Through these programs, our grantees
-train and empower members of the GMT community to perform peer HIV services and advocate for their rights
-train healthcare workers about how to provide GMT with stigma and discrimination-free care
-advocate for governments to overturn discriminatory policies that deny GMT rights, including proper healthcare
-train the governments about how to better reach GMT with HIV messaging once they have removed policy and legal barriers to doing so. 

The organizations also organize campaigns, performances, protests, and more that aim to educate the general population about the GMT community. The GMT Initiative continues to support our partner organizations as they grow and work to formalize and evaluate their programs to improve their impact and to better understand and pass on to others what strategies work most effectively.

In the past year, while our grantees have witnessed many milestones in combating stigma and discrimination, they have also witnessed much backlash to that progress. For instance, in Uganda, advocates recently succeeded in convincing the government to include GMT in their national HIV strategy. However, in December the Parliament passed a law criminalizing “promotion of homosexuality,” forcing those providing GMT with HIV services, including our grantee partner Spectrum Uganda, to—at-the-least temporarily—shut those services down. While that bill has not yet been signed into law by the President, similar bills passed in Nigeria and Russia were. They have also severely and, unless they are repealed, permanently curtailed our grantees’ and other organizations’ ability to do HIV outreach among GMT, reversing years of progress, and wasting millions of dollars in global AIDS funding.
amfAR grantee-partner SOMOSGAY's new
 men's health center during its launch party

But in Armenia, as a similar law was under debate (that has not passed), grantee partner We for Civil Equality worked with doctors, social workers and human rights structures within the Armenian government to create a strong medical referral system to help GMT living with HIV access non-discriminatory care and obtain their life-saving medications. And in Paraguay, our long-time grantee partner SOMOSGAY opened a men’s health center created to cater to the needs of GMT. Three grantee partner organizations in Togo hosted a workshop for members of the media on how to improve their stigmatizing portrayals of GMT. And in Argentina, grantee partner Asociación de Travestis, Transexuales, Transgéneros Argentinas (ATTTA) started shooting a documentary to educate the general population about the discrimination and barriers to equal rights that trans people experience each day.

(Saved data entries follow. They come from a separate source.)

(** The width of the character of the alignment test is not initialized: [indeterminate] is
    what it holds. *)

Definition handle_ctrl_func (indeterminate : Z) (t : guac_terminal) (c : byte) : run guac_terminal :=
  t ←
    (match c with
     | x38 (* 8 *) =>
         for_range 0 (term_height t - 1) (λ row t,
           guac_terminal_set_columns t row 0 (term_width t - 1)
             (mk_char 0x45 (current_attributes t) indeterminate)) t
     | _ => Run t
     end);
  Run (set_handler guac_terminal_echo t).

Definition handle_apc (t : guac_terminal) (c : byte) : run guac_terminal :=
  let t :=
    if escaping (statics t) then
      update_statics (λ s, s <| escaping := false |>)
        (if bz c =? 0x5C then set_handler guac_terminal_echo t else t)
    else t in
  Run (if bz c =? 0x1B then update_statics (λ s, s <| escaping := true |>) t else t).

(** ** Output *)

Definition handle (indeterminate : Z) (t : guac_terminal) (c : byte) : run guac_terminal :=
  match char_handler t with
  | guac_terminal_echo => handle_echo t c
  | guac_terminal_escape => handle_escape t c
  | guac_terminal_g0_charset => handle_g0_charset t c
  | guac_terminal_g1_charset => handle_g1_charset t c
  | guac_terminal_csi => handle_csi t c
  | guac_terminal_set_directory => handle_set_directory t c
  | guac_terminal_download => handle_download t c
  | guac_terminal_open_pipe_stream => handle_open_pipe_stream t c
  | guac_terminal_close_pipe_stream => handle_close_pipe_stream t c
  | guac_terminal_set_scrollback => handle_set_scrollback t c
  | guac_terminal_window_title => handle_window_title t c
  | guac_terminal_xterm_palette => handle_xterm_palette t c
  | guac_terminal_osc => handle_osc t c
  | guac_terminal_ctrl_func => handle_ctrl_func indeterminate t c
  | guac_terminal_apc => handle_apc t c
  end.

Definition write_byte (indeterminate : Z) (t : guac_terminal) (c : byte) : run guac_terminal :=
  handle indeterminate (if typescript t then emit (typescript_byte c) t else t) c.

Fixpoint guac_terminal_write (indeterminate : Z) (t : guac_terminal) (buffer : list byte)
    : run guac_terminal :=
  match buffer with
  | [] => Run t
  | c :: buffer => t ← write_byte indeterminate t c; guac_terminal_write indeterminate t buffer
  end.

End Handlers.

(** ** Creation *)

Record guac_terminal_options := mk_options {
  opt_width : Z;
  opt_height : Z;
  opt_max_scrollback : Z;
  opt_color_scheme : list byte;
  opt_disable_copy : bool;
}.

(** What the code finds in memory it has not written and in what it calls: the cells of a new grid,
    the flags of the pipe stream, the positions of a drag, the width of the alignment test's
    character; the margin, the metrics of the font and the client's streams. *)

Record environment := mk_environment {
  fresh_operations : nat → guac_terminal_operation;
  fresh_flags : Z;
  fresh_drag : Z * Z;
  fresh_width : Z;
  display_margin : Z;
  font_metrics : option (Z * Z * Z);
  streams : list Z;
}.

(** The members of a terminal as they are first set. *)

Definition new_terminal (env : environment) (options : guac_terminal_options)
    (d : guac_terminal_display) (default_char : guac_terminal_char) : guac_terminal :=
  let width := opt_width options in
  let height := opt_height options in
  let max_scrollback := opt_max_scrollback options in
  let initial_scrollback :=
    if max_scrollback <? GUAC_TERMINAL_MAX_ROWS then GUAC_TERMINAL_MAX_ROWS else max_scrollback in
  mk_terminal false false false false None (fresh_flags env) [] false
    (guac_terminal_scrollbar_alloc 0 0 0 (fst (fresh_drag env)) (snd (fresh_drag env)))
    0 max_scrollback max_scrollback width height width height 0 0 0 0 0 0 true 0 0 0 0
    (attributes default_char) default_char guac_terminal_echo d
    (guac_terminal_buffer_alloc initial_scrollback default_char)
    (guac_terminal_buffer_alloc GUAC_TERMINAL_MAX_ROWS default_char) false 8
    (replicate 16 0) [None; None] 0%nat false false 0 0 0 0 0 0 false false false
    (opt_disable_copy options) (streams env) initial_statics [].

(** The default character: a blank in the colours of the scheme. *)

Definition scheme_char (scheme : color_scheme) : guac_terminal_char :=
  mk_char 0 (mk_attributes false false false false false
               (scheme_foreground scheme) (scheme_background scheme)) 1.

(** The character dimensions and the adjusted size are stored, the initial layer is painted. *)

Definition create_sized (rows columns adjusted_height adjusted_width : Z) (t : guac_terminal)
    : guac_terminal :=
  guac_terminal_repaint_default_layer
    (t <| term_height := rows |> <| term_width := columns |>
       <| pixel_height := adjusted_height |> <| pixel_width := adjusted_width |>).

A film shoot for amfAR grantee-partner ATTTA's documentary
about the fight for trans rights in Argentina  
As Yves Yomb, executive director of Alternatives-Cameroun, told us in July, shortly after a string of attacks against Cameroonian LGBT activists and organizations forced Alternatives to shut down their HIV outreach operations, “We know this revolution will take time, as do all the revolutions in the world.  We don't know if we will see the result, but we hope in 10 or 20 years, people will say the fight for gay rights began in 2005, and thanks to them we have the rights that we have at this moment.”